**THE TASK**
From the entries below, output the line with "Hvis, !elem_of_app, list_elem_of_singleton." and each following line up to and including the line with "(G : ptr → Prop)", exactly as written.

**INPUT DATA**
Lemma build_topo_marks fuel :
  ∀ v st st',
    build_topo fuel h v st = Some st' →
    dfs_marks h (reach h v) st st' ∧ v ∈ st'.1.
Proof.
  induction fuel as [|fuel IH]; intros v [vis topo] st' Hrun; [done|].
  simpl in Hrun. destruct (seen v vis) eqn:Hseen.
  { injection Hrun as <-. apply seen_spec in Hseen.
    split; [apply dfs_marks_refl|done]. }
  apply seen_false in Hseen.
  destruct (h !! v) as [n|] eqn:Hn; [|done].
  destruct (visit_all _ _ _) as [[vis2 topo2]|] eqn:Hall; [|done].
  injection Hrun as <-.
  apply (visit_all_marks (build_topo fuel h) IH) in Hall as [Hm Hmarked].
  destruct Hm as (newt & Ht & Hnd & Hfresh & HR & Hvis & Hpar).
  simpl in *.
  assert (v ∈ vis2) as Hv2.
  { apply Hvis. left. apply elem_of_app. right. by left. }
  split; [|done].
  exists (newt ++ [v]). simpl.
  assert (v ∉ newt) as Hvn.
  { intros Hx. apply (Hfresh v Hx), elem_of_app. right. by left. }
  split; [by rewrite Ht, app_assoc|].
  split.
  { apply NoDup_app. split; [done|]. split; [|apply NoDup_singleton].
    intros x Hx ->%list_elem_of_singleton. done. }
  split.
  { intros x [Hx| ->%list_elem_of_singleton]%elem_of_app; [|done].
    intros Hin. apply (Hfresh x Hx), elem_of_app. by left. }
  split.
  { intros x [Hx| ->%list_elem_of_singleton]%elem_of_app;
      [|by apply rtc_refl].
    destruct (HR x Hx) as (c & Hc & Hcx).
    eapply rtc_l; [|done]. unfold parents. by rewrite Hn. }
  split.
  { intros x. rewrite Hvis, !elem_of_app, list_elem_of_singleton. tauto. }
  intros x p [Hx| ->%list_elem_of_singleton]%elem_of_app Hp.
  - by eapply Hpar.
  - unfold parents in Hp. rewrite Hn in Hp. by apply Hmarked.
Qed.

(** On any graph, cyclic or not, the order holds the objects reachable
    from [self], each once. *)
Lemma topo_order_reach self topo :
  topo_order h self = Some topo →
  NoDup topo ∧ ∀ x, x ∈ topo ↔ reach h self x.
Proof.
  unfold topo_order. intros Hrun.
  destruct (build_topo _ _ _ _) as [[vis topo']|] eqn:Hb; [|done].
  injection Hrun as ->.
  apply build_topo_marks in Hb
    as [(newt & Ht & Hnd & _ & HR & Hvis & Hpar) Hself].
  simpl in *. subst newt. split; [done|].
  assert (∀ x, x ∈ vis → x ∈ topo) as Hsub.
  { intros x [Hx|Hx]%Hvis; [by inversion Hx|done]. }
  intros x. split; [by apply HR|].
  revert x. apply rtc_ind_r.
  - by apply Hsub.
  - intros y z _ Hyz Hy. by eapply Hsub, Hpar.
Qed.

End Marks.

Section Order.
Context (h : Heap).
Hypothesis Hdag : dag h.

Lemma dfs_pre_step (G R : ptr → Prop) st st' :
  dfs_pre h G st → dfs_marks h R st st' → parents_before h st'.2 →
  dfs_pre h G st'.
Proof.
  intros (Hsub & _ & Hgray) (newt & Ht & Hnd & Hfresh & HR & Hvis & _) Hord.
  split; [|split].
  - intros x. rewrite Ht, Hvis, elem_of_app. intros [?|?]; auto.
  - done.
  - intros g. rewrite Ht, Hvis, elem_of_app. intros [Hg|Hg] Hn.
    + apply Hgray; [done|]. intros ?. apply Hn. by left.
    + exfalso. apply Hn. by right.
Qed.

Lemma dfs_pre_weaken (G G' : ptr → Prop) st :
  (∀ g, G g → G' g) → dfs_pre h G st → dfs_pre h G' st.
Proof.
  intros HGG (Hsub & Hord & Hgray). split; [done|split; [done|]].
  intros g Hg Hn. by apply HGG, Hgray.
Qed.

Lemma visit_all_order (visit : ptr → tstate → option tstate)
    (G : ptr → Prop) (all : list ptr) :
  (∀ c st st', visit c st = Some st' →
     dfs_marks h (reach h c) st st' ∧ c ∈ st'.1) →
  (∀ c st st', c ∈ all → visit c st = Some st' → dfs_pre h G st →
     parents_before h st'.2) →
  ∀ children st st',
    (∀ c, c ∈ children → c ∈ all) →
    visit_all visit children st = Some st' → dfs_pre h G st →
    dfs_pre h G st'.
Proof.
  intros Hmarks Horder children.
  induction children as [|c cs IH]; intros st st' Hin Hrun Hpre; simpl in Hrun.
  - by injection Hrun as <-.
  - destruct (visit c st) as [st1|] eqn:Hc; [|done].
    apply (IH st1 st'); [intros c' Hc'; apply Hin; by right|done|].
    destruct (Hmarks c st st1 Hc) as [Hm _].
    eapply dfs_pre_step; [done..|].
    apply (Horder c st st1); [apply Hin; by left|done..].
Qed.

**RESULT OF THE TASK**
  { intros x. rewrite Hvis, !elem_of_app, list_elem_of_singleton. tauto. }
  intros x p [Hx| ->%list_elem_of_singleton]%elem_of_app Hp.
  - by eapply Hpar.
  - unfold parents in Hp. rewrite Hn in Hp. by apply Hmarked.
Qed.

(** On any graph, cyclic or not, the order holds the objects reachable
    from [self], each once. *)
Lemma topo_order_reach self topo :
  topo_order h self = Some topo →
  NoDup topo ∧ ∀ x, x ∈ topo ↔ reach h self x.
Proof.
  unfold topo_order. intros Hrun.
  destruct (build_topo _ _ _ _) as [[vis topo']|] eqn:Hb; [|done].
  injection Hrun as ->.
  apply build_topo_marks in Hb
    as [(newt & Ht & Hnd & _ & HR & Hvis & Hpar) Hself].
  simpl in *. subst newt. split; [done|].
  assert (∀ x, x ∈ vis → x ∈ topo) as Hsub.
  { intros x [Hx|Hx]%Hvis; [by inversion Hx|done]. }
  intros x. split; [by apply HR|].
  revert x. apply rtc_ind_r.
  - by apply Hsub.
  - intros y z _ Hyz Hy. by eapply Hsub, Hpar.
Qed.

End Marks.

Section Order.
Context (h : Heap).
Hypothesis Hdag : dag h.

Lemma dfs_pre_step (G R : ptr → Prop) st st' :
  dfs_pre h G st → dfs_marks h R st st' → parents_before h st'.2 →
  dfs_pre h G st'.
Proof.
  intros (Hsub & _ & Hgray) (newt & Ht & Hnd & Hfresh & HR & Hvis & _) Hord.
  split; [|split].
  - intros x. rewrite Ht, Hvis, elem_of_app. intros [?|?]; auto.
  - done.
  - intros g. rewrite Ht, Hvis, elem_of_app. intros [Hg|Hg] Hn.
    + apply Hgray; [done|]. intros ?. apply Hn. by left.
    + exfalso. apply Hn. by right.
Qed.

Lemma dfs_pre_weaken (G G' : ptr → Prop) st :
  (∀ g, G g → G' g) → dfs_pre h G st → dfs_pre h G' st.
Proof.
  intros HGG (Hsub & Hord & Hgray). split; [done|split; [done|]].
  intros g Hg Hn. by apply HGG, Hgray.
Qed.

Lemma visit_all_order (visit : ptr → tstate → option tstate)
    (G : ptr → Prop) (all : list ptr) :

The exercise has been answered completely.